I'm back with a new topic to talkkkkk . 

How many of you have to hide behind the mask of someone you're not ? 
Because i used to do that . 
Too often . Too much . 
And i know people around me who do the same too . 

Like, you don't have to know that person well to know that they aren't being true . 
There's just something about them that gives them away in front of me at least . 
A fake smile, a hint in their eyes . 
I'm not sure at all . 
I just know . 

I see my sister and i feel sad . 
I watch TV and i feel exasperated . 

My sister whom i've known almost all my life (obviously), is by far the most straightforward and stubborn person i've known . 
She is pretty rough for a girl and she really doesn't care . 
She's girly and manly all mashed in one and she's probably more dependable than she looks . 
But she really likes to aegyo at home and she loves to act crazy and whatever . 

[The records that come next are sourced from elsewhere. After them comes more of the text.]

(* ===== verification/Index.v ===== *)
(** * In-memory index and hint file: internal/index/index.go

    The index is a map from keys to the location of their latest record.  The
    lock makes every method atomic, so a method is a function of the map.  The
    hint codec is translated over [io.Reader] and [io.Writer]. *)
From S2P Require Import Prelude.

Module Index.

Record Location := MkLocation {
  FileID : Z;
  Offset : Z;
  Size : Z;
  Tombstone : bool;
}.

Definition ErrHint : error := errors_New "index: malformed hint file".

(** [Index.m]. *)
Abbreviation Index := (gmap bytes Location).

Record KeyLocation := MkKeyLocation { Key : bytes; Loc : Location }.

(** Go's zero value, returned for an absent key. *)
Definition zero_location : Location := MkLocation 0 0 0 false.

Definition New : Index := ∅.

Definition Get (i : Index) (key : bytes) : Location * bool :=
  match i !! key with
  | Some loc => (loc, true)
  | None => (zero_location, false)
  end.

Definition Put (key : bytes) (loc : Location) (i : Index) : Index := <[key := loc]> i.

Definition PutLive (key : bytes) (fileID offset size : Z) (i : Index) : Index :=
  Put key (MkLocation fileID offset size false) i.

Definition MarkDelete (key : bytes) (i : Index) : Index * bool :=
  match i !! key with
  | None => (i, false)
  | Some loc =>
      (<[key := MkLocation (FileID loc) (Offset loc) (Size loc) true]> i, true)
  end.

Definition Delete (key : bytes) (i : Index) : Index := delete key i.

However . From what i hear, she's nothing like this outside . Or in school .

I ask her if she's tired . But she says she's more tired from the judging she gets once she's herself . 

I ask you if you're tired . 
You say the same . 

I've been there , done that . 
Ok so yeah . 
I got tired of it and just shut myself away from crowds . 
And i kept my thoughts to myself . 
And drowned everyone out . 
And got mad at anyone who exposed me . 

My sis gets mad at me easily nowadays and i get mad easily these days . 
Damn i need cure for my PMS . 

.. 
I don't even have PMS . 
Sigh . 

Dislike my mood swings . 

But anyway , today i went out with mah fav bunch of people . 
And i'm so glad i did . :D


(They didn't forget to send me their selfies after i left)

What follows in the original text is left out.